ACTION ITEM: From the records below, extract only the lines running from the line with "Lemma remove_locked_performs env" to the line with "split; [done|]. right.", both lines included, reproducing them exactly.
*-*-*
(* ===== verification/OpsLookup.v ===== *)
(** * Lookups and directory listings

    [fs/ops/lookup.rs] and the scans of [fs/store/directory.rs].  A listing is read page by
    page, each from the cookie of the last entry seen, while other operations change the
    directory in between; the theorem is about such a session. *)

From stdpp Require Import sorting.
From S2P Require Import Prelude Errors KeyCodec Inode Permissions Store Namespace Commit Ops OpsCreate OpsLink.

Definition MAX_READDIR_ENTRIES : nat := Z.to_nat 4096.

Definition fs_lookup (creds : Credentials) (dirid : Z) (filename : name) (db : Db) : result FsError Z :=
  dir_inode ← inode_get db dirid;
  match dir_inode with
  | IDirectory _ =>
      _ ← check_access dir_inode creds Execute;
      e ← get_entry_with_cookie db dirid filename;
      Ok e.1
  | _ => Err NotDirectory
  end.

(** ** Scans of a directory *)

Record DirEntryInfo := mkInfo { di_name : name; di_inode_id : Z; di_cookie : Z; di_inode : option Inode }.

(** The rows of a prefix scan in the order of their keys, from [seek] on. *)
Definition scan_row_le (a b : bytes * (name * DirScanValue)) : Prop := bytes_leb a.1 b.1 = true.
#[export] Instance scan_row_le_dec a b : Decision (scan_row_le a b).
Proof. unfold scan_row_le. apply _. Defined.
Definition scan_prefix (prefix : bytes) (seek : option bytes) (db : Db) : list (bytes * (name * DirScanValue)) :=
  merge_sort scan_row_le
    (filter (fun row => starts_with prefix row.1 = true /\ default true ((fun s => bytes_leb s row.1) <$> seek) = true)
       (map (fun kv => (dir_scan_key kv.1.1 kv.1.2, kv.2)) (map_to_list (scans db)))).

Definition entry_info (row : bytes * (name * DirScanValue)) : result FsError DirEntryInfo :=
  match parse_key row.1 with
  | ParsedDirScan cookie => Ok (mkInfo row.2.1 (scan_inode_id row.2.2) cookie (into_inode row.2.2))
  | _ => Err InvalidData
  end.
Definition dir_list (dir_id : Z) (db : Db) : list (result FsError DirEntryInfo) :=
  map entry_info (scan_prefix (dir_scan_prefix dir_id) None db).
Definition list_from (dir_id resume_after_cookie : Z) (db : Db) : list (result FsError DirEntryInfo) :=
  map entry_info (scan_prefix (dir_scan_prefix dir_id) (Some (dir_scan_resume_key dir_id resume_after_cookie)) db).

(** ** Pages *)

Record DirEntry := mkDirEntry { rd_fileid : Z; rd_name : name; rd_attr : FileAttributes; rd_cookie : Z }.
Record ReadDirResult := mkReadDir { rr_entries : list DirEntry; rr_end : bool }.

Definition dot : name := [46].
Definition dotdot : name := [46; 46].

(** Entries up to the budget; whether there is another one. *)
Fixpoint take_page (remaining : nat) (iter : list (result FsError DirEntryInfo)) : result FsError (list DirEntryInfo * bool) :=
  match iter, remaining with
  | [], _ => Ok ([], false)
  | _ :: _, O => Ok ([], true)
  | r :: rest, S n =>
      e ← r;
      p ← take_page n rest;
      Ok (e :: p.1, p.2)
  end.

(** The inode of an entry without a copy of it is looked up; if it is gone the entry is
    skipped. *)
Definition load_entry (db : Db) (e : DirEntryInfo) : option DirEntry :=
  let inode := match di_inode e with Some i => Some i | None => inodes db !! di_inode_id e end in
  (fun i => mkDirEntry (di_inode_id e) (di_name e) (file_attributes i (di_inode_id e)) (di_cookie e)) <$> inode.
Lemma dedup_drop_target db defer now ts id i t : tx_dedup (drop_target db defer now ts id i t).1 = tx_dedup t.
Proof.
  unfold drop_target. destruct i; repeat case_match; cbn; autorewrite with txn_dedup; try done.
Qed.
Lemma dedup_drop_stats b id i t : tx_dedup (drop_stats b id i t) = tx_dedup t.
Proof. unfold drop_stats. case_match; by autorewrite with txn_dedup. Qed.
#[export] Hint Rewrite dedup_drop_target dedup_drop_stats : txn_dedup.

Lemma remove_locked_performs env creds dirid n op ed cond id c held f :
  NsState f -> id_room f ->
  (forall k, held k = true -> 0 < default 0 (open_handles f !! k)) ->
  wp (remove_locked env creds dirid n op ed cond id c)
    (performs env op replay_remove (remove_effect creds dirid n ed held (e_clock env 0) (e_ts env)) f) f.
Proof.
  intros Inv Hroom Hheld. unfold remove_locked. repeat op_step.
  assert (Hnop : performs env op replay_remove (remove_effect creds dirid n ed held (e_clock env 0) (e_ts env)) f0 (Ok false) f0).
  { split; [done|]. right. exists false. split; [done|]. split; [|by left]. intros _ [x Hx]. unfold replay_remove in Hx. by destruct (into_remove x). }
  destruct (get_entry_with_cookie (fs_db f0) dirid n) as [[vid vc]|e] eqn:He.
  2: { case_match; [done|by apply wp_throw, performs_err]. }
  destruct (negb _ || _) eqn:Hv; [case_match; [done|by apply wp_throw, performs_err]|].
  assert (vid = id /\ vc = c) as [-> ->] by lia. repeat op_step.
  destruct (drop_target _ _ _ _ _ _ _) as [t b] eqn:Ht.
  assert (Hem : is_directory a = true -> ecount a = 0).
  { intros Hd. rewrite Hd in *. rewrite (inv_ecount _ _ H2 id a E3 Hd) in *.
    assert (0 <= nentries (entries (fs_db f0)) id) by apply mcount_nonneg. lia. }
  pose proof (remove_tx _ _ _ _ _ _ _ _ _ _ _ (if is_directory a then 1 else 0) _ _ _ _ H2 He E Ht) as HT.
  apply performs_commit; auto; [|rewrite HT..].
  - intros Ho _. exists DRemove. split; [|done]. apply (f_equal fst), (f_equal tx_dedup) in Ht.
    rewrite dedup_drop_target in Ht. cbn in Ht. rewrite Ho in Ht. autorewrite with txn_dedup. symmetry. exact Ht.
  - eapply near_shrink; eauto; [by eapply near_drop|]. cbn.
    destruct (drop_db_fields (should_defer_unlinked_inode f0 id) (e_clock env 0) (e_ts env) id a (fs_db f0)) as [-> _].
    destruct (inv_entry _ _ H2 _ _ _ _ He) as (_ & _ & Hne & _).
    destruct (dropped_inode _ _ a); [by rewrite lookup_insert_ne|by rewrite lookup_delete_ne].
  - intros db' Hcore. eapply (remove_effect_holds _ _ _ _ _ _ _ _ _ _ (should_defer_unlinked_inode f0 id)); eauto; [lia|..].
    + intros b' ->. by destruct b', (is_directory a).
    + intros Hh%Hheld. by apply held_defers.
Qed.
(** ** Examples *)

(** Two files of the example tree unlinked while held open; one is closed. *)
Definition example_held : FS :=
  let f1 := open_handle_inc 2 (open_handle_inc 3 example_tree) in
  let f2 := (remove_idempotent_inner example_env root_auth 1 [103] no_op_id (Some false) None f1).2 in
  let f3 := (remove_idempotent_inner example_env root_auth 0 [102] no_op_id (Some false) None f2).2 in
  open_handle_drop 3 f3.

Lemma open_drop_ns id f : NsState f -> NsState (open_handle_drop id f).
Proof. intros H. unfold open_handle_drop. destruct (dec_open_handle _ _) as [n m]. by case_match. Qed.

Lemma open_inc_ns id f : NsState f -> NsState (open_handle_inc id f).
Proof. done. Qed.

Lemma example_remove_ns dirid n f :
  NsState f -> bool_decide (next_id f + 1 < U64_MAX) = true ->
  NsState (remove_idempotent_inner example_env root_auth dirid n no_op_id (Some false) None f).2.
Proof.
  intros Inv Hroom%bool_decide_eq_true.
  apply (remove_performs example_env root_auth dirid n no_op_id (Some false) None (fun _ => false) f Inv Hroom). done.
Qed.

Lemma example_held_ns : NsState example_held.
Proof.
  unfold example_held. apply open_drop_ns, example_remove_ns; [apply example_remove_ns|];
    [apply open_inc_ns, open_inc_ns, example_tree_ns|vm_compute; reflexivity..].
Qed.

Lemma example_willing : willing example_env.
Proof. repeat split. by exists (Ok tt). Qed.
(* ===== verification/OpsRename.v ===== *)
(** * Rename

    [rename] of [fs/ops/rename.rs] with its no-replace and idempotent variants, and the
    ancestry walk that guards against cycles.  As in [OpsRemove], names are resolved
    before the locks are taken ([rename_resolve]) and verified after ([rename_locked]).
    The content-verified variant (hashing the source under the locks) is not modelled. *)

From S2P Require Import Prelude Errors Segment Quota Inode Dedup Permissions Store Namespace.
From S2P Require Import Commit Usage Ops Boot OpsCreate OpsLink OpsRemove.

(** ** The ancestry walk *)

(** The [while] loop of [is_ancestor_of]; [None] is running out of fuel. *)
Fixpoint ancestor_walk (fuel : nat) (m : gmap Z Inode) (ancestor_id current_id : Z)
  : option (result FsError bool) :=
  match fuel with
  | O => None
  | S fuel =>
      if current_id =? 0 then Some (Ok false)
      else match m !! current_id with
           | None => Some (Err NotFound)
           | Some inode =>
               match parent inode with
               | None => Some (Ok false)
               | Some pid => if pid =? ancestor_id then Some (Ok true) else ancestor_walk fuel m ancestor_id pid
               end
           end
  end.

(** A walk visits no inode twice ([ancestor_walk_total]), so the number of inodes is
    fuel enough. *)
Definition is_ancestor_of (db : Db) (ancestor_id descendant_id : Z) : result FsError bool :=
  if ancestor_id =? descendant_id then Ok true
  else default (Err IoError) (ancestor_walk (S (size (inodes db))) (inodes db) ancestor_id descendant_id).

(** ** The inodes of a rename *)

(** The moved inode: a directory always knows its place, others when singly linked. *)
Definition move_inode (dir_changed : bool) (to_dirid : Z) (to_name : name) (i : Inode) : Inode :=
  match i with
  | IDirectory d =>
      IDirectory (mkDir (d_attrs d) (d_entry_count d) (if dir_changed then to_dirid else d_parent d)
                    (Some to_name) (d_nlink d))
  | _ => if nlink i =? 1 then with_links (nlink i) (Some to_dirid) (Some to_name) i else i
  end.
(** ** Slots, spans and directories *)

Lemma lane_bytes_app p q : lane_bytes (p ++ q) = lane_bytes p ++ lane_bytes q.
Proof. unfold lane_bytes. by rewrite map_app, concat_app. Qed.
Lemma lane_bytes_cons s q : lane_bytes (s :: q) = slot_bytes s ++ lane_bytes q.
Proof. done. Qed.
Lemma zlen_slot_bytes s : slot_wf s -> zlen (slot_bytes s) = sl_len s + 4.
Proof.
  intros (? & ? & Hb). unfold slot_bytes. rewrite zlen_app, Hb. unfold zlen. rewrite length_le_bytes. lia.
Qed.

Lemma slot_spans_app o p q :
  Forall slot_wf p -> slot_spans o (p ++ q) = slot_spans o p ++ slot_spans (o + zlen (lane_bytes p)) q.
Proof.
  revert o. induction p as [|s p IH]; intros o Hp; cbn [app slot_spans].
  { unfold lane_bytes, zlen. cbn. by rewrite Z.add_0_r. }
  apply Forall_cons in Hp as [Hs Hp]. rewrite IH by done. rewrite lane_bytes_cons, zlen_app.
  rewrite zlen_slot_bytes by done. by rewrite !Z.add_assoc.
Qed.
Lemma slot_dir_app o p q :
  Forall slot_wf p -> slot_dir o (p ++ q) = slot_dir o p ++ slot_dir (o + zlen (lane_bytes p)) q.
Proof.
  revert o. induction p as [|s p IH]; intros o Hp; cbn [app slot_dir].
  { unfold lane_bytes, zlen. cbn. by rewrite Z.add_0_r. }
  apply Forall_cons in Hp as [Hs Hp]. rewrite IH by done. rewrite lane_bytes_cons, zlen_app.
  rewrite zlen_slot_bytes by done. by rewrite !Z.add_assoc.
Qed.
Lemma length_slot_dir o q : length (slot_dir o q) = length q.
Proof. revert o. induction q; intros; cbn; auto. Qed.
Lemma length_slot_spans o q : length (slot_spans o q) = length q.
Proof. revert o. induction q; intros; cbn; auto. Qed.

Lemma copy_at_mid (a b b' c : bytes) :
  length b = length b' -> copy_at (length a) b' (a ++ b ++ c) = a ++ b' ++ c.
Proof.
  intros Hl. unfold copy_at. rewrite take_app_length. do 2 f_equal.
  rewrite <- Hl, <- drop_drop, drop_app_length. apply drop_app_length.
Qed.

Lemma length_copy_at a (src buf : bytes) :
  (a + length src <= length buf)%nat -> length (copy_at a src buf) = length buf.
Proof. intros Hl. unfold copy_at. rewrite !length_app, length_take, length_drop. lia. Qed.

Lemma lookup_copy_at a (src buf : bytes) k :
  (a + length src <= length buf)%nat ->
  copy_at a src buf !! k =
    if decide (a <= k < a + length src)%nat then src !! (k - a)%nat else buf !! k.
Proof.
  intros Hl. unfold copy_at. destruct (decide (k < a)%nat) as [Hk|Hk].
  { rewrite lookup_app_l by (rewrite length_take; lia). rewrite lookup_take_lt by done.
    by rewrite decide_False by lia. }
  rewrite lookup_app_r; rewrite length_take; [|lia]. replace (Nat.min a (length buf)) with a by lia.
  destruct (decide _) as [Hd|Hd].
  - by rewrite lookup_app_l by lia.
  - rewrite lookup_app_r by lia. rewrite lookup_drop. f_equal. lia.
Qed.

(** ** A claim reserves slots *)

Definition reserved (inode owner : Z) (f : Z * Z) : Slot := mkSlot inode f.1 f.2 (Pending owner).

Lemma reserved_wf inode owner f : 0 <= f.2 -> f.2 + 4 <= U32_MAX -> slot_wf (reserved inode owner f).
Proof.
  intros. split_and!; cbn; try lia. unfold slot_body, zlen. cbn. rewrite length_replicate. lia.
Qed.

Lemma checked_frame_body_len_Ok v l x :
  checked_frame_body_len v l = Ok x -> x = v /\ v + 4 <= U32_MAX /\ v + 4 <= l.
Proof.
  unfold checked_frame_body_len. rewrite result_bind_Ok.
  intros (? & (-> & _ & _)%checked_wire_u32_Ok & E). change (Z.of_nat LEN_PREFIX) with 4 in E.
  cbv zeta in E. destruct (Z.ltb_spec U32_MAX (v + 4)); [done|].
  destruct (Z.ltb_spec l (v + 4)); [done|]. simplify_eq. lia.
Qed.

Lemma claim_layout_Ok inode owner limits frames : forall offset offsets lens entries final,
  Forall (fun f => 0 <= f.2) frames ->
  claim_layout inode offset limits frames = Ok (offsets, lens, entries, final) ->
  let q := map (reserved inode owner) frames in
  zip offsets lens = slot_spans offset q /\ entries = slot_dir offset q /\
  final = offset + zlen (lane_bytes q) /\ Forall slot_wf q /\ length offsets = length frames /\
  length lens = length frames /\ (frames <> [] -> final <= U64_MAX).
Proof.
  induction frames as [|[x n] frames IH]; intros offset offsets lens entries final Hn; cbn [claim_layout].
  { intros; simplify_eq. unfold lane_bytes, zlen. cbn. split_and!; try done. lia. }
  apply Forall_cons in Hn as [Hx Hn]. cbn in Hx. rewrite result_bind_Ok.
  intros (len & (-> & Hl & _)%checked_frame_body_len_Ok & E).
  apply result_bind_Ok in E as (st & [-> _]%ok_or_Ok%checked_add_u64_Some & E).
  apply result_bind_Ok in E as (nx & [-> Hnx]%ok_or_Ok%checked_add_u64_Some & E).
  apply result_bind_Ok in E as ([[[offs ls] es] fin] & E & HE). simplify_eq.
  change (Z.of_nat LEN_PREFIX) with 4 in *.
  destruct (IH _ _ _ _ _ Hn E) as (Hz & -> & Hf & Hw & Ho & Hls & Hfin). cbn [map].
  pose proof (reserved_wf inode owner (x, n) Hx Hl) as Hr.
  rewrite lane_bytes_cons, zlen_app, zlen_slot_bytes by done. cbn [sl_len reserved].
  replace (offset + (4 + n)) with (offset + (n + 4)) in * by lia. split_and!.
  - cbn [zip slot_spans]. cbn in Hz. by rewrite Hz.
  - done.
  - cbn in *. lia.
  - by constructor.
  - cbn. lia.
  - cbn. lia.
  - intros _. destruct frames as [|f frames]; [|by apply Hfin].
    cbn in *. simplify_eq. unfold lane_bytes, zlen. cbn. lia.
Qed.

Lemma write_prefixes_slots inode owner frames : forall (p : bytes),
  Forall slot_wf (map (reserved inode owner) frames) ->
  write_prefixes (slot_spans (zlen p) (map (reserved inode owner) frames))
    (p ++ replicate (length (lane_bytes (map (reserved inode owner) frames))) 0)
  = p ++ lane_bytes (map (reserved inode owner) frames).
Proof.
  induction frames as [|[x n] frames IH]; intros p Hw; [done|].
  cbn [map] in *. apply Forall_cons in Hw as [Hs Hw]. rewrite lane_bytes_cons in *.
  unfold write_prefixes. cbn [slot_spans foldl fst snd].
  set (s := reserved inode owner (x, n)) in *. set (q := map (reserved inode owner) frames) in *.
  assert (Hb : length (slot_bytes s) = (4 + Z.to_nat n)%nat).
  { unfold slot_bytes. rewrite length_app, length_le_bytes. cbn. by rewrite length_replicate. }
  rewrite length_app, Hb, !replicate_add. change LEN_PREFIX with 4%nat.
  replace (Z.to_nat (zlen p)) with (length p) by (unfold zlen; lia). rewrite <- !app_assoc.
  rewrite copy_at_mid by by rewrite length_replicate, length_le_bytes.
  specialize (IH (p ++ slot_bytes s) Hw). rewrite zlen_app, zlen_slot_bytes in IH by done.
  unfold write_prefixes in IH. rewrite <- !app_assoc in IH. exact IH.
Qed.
*-*-*
REPLY TO THE TASK:
Lemma remove_locked_performs env creds dirid n op ed cond id c held f :
  NsState f -> id_room f ->
  (forall k, held k = true -> 0 < default 0 (open_handles f !! k)) ->
  wp (remove_locked env creds dirid n op ed cond id c)
    (performs env op replay_remove (remove_effect creds dirid n ed held (e_clock env 0) (e_ts env)) f) f.
Proof.
  intros Inv Hroom Hheld. unfold remove_locked. repeat op_step.
  assert (Hnop : performs env op replay_remove (remove_effect creds dirid n ed held (e_clock env 0) (e_ts env)) f0 (Ok false) f0).
  { split; [done|]. right. exists false. split; [done|]. split; [|by left]. intros _ [x Hx]. unfold replay_remove in Hx. by destruct (into_remove x). }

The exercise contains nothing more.